The centurion’s story

He was a changed man.

He believed. He couldn’t not, after what he’d witnessed. Seasoned veteran that he was, he’d never felt so shaken as he did this afternoon watching him die. How could you explain away the unprecedented darkness from exactly 12noon to 3pm, or the mysterious sudden ripping of the great temple curtains in half with no human hands? How could you put into words the heaviness he felt in his heart watching the man’s face as the blood dripped from his limbs and his side? He’d always suspected there was something about that man.
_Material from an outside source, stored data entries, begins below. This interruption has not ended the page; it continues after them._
(** ** Window size estimator *)

(** What the loop computes from any starting point at or below the
    ceiling: it stops at the first exponent that is large enough, or at
    the ceiling. *)
Lemma calc_lgwin_loop_spec (datalen start : Z) :
  start <= BROTLI_MAX_WINDOW_BITS ->
  let r := calc_lgwin_loop datalen start in
  start <= r <= BROTLI_MAX_WINDOW_BITS
  /\ (r = BROTLI_MAX_WINDOW_BITS \/ datalen <= max_backward_limit r)
  /\ (forall w, start <= w < r -> max_backward_limit w < datalen).
Proof.
  funelim (calc_lgwin_loop datalen start).
  - intros Hle. cbn zeta.
    match goal with
    | Hc : _ && _ = true |- _ =>
        pose proof Hc as Hc'; apply andb_prop in Hc' as [Hsmall Hlt]
    end.
    apply Z.ltb_lt in Hsmall, Hlt.
    match goal with
    | IH : _ -> let _ := _ in _ |- _ => specialize (IH ltac:(lia)); cbn zeta in IH;
        destruct IH as (Hr & Hstop & Hmin)
    | IH : _ -> _ /\ _ |- _ => specialize (IH ltac:(lia));
        destruct IH as (Hr & Hstop & Hmin)
    end.
    split; [lia | split; [exact Hstop |]].
    intros w Hw.
    match type of Hw with
    | ?s <= _ < _ => destruct (Z.eq_dec w s) as [->|Hne]; [exact Hsmall|]
    end.
    apply Hmin. lia.
  - intros Hle. cbn zeta. split; [lia | split; [| intros w Hw; lia]].
    match goal with
    | Hc : _ && _ = false |- _ =>
        pose proof Hc as Hc'; apply andb_false_iff in Hc' as [Hfit | Hceil]
    end.
    + apply Z.ltb_ge in Hfit. right. lia.
    + apply Z.ltb_ge in Hceil. left. lia.
Qed.

(** C5: for every non-negative [datalen], [calc_lgwin] returns the
    smallest exponent [w] in [10, 24] with [(1 << w) - 16 >= datalen], and
    24 when there is none; the result is always in [10, 24], it is 10 for
    0 and 24 for 2^30. *)
Theorem calc_lgwin_smallest_exponent (datalen : Z) :
  0 <= datalen ->
  10 <= calc_lgwin datalen <= 24
  /\ ((exists w, fits datalen w) ->
      fits datalen (calc_lgwin datalen)
      /\ forall w, fits datalen w -> calc_lgwin datalen <= w)
  /\ ((forall w, ~ fits datalen w) -> calc_lgwin datalen = 24)
  /\ calc_lgwin 0 = 10
  /\ calc_lgwin (2 ^ 30) = 24.
Proof.
  intros _.
  pose proof (calc_lgwin_loop_spec datalen BROTLI_MIN_WINDOW_BITS) as Hspec.
  cbn zeta in Hspec. fold (calc_lgwin datalen) in Hspec.
  unfold BROTLI_MIN_WINDOW_BITS, BROTLI_MAX_WINDOW_BITS in Hspec.
  destruct (Hspec ltac:(lia)) as (Hrange & Hstop & Hmin). clear Hspec.
  assert (Hfit : forall w, fits datalen w -> calc_lgwin datalen <= w).
  { intros w [Hw Hlen]. destruct (Z_le_gt_dec (calc_lgwin datalen) w) as [|Hgt];
      [assumption|].
    specialize (Hmin w ltac:(lia)). unfold max_backward_limit, BROTLI_WINDOW_GAP in Hmin.
    lia. }
  split; [exact Hrange|]. split; [|split; [|split]].
  - intros [w Hw]. split; [|exact Hfit].
    split; [exact Hrange|].
    destruct Hstop as [Hceil | Hok].
    + pose proof (Hfit w Hw) as Hle. destruct Hw as [Hw Hlen].
      assert (w = 24) as -> by lia. rewrite Hceil. exact Hlen.
    + exact Hok.
  - intros Hnone. destruct Hstop as [Hceil | Hok]; [exact Hceil|].
    exfalso. apply (Hnone (calc_lgwin datalen)). split; assumption.
  - reflexivity.
  - vm_compute. reflexivity.
Qed.

Lemma calc_lgwin_smallest_exponent_witness :
  10 <= calc_lgwin 2000 <= 24.
Proof.
  exact (proj1 (calc_lgwin_smallest_exponent 2000 ltac:(lia))).
Defined.

(** The estimate grows with the payload. *)
Lemma calc_lgwin_monotone (n1 n2 : Z) :
  n1 <= n2 -> calc_lgwin n1 <= calc_lgwin n2.
Proof.
  intros Hle.
  pose proof (calc_lgwin_loop_spec n1 BROTLI_MIN_WINDOW_BITS) as H1.
  pose proof (calc_lgwin_loop_spec n2 BROTLI_MIN_WINDOW_BITS) as H2.
  cbn zeta in H1, H2.
  fold (calc_lgwin n1) in H1. fold (calc_lgwin n2) in H2.
  unfold BROTLI_MIN_WINDOW_BITS, BROTLI_MAX_WINDOW_BITS in H1, H2.
  destruct (H1 ltac:(lia)) as (Hr1 & _ & Hmin1).
  destruct (H2 ltac:(lia)) as (Hr2 & Hstop2 & _).
  destruct (Z_le_gt_dec (calc_lgwin n1) (calc_lgwin n2)) as [|Hgt];
    [assumption|].
  specialize (Hmin1 (calc_lgwin n2) ltac:(lia)).
  destruct Hstop2 as [Hceil|Hok]; lia.
Qed.

Lemma calc_lgwin_monotone_witness : calc_lgwin 1000 <= calc_lgwin 5000.
Proof. apply calc_lgwin_monotone. lia. Defined.

Lemma calc_lgwin_range (n : Z) : 10 <= calc_lgwin n <= 24.
Proof.
  pose proof (calc_lgwin_loop_spec n BROTLI_MIN_WINDOW_BITS) as Hspec.
  cbn zeta in Hspec. fold (calc_lgwin n) in Hspec.
  unfold BROTLI_MIN_WINDOW_BITS, BROTLI_MAX_WINDOW_BITS in Hspec.
  apply Hspec. lia.
Qed.

Lemma max_backward_limit_pow (w : Z) :
  0 <= w -> max_backward_limit w = 2 ^ w - 16.
Proof.
  intros Hw. unfold max_backward_limit, BROTLI_WINDOW_GAP.
  rewrite Z.shiftl_1_l. reflexivity.
Qed.

(** The estimate in closed form: [w] is returned exactly for the payload
    lengths above the capacity of [w - 1] and within the capacity of [w],
    with no lower bound for 10 and no upper bound for 24. *)
Lemma calc_lgwin_thresholds (n w : Z) :
  10 <= w <= 24 ->
  calc_lgwin n = w
  <-> (w = 10 \/ 2 ^ (w - 1) - 16 < n) /\ (w = 24 \/ n <= 2 ^ w - 16).
Proof.
  intros Hw.
  pose proof (calc_lgwin_loop_spec n BROTLI_MIN_WINDOW_BITS) as Hspec.
  cbn zeta in Hspec. fold (calc_lgwin n) in Hspec.
  unfold BROTLI_MIN_WINDOW_BITS, BROTLI_MAX_WINDOW_BITS in Hspec.
  destruct (Hspec ltac:(lia)) as (Hr & Hstop & Hmin). clear Hspec.
  split.
  - intros <-. split.
    + destruct (Z.eq_dec (calc_lgwin n) 10) as [|Hne]; [left; assumption|].
      right. specialize (Hmin (calc_lgwin n - 1) ltac:(lia)).
      rewrite max_backward_limit_pow in Hmin by lia. exact Hmin.
    + destruct Hstop as [|Hok]; [left; assumption|].
      right. rewrite max_backward_limit_pow in Hok by lia. exact Hok.
  - intros [Hlow Hhigh].
    destruct (Z.lt_trichotomy (calc_lgwin n) w) as [Hlt|[Heq|Hgt]];
      [exfalso | exact Heq | exfalso].
    + destruct Hstop as [|Hok]; [lia|].
      rewrite max_backward_limit_pow in Hok by lia.
      destruct Hlow as [|Hlow]; [lia|].
      pose proof (Z.pow_le_mono_r 2 (calc_lgwin n) (w - 1)
                    ltac:(lia) ltac:(lia)) as Hpow.
      lia.
    + specialize (Hmin w ltac:(lia)).
      rewrite max_backward_limit_pow in Hmin by lia.
      destruct Hhigh as [|Hhigh]; lia.
Qed.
The way he looked at you, kindly, yet shrewdly like he could see right through your defences, like he could hear your thoughts and feel what you were feeling.

Even as they’d tortured and teased him that morning, he’d kept silent. The silence was notable as he and the other soldiers mocked him, and hit him with a stick and spat on him. He’d looked right at them but without rancour as they’d placed that dreadful stinging crown made of rose thorns on his head. He’d said nothing when they pressed it down on his scalp so they could see drops of blood mixed with beads of sweat running into his eyes. The soldiers had gone overboard with the cruel jokes, even he knew he should have cautioned his men as they mocked and laughed and placed bets over who would inherit the condemned man’s clothes. Again he’d just looked at them with those far reaching eyes and said nothing. He didn’t grumble when he was made to carry his own execution pole. He said not a word when those spikes were slowly driven into those calloused hands.

The stories he’d heard about this man calling dead people back to life from the grave, miraculously restoring sight to visionless people, making wine from water alone, and multiplying bread with just words of prayer. Surely no mere mortal could do all that? Now all those words he’d heard about the son of man coming to seek and to save the lost made sense. The son of man was the son of God. He, the prestigious leader of a group of soldiers and all his men, and all the civilians were ‘the lost’. Everyone was lost. They had killed the son of God. Or perhaps the son of God had given up his life for them. Surely this man was he.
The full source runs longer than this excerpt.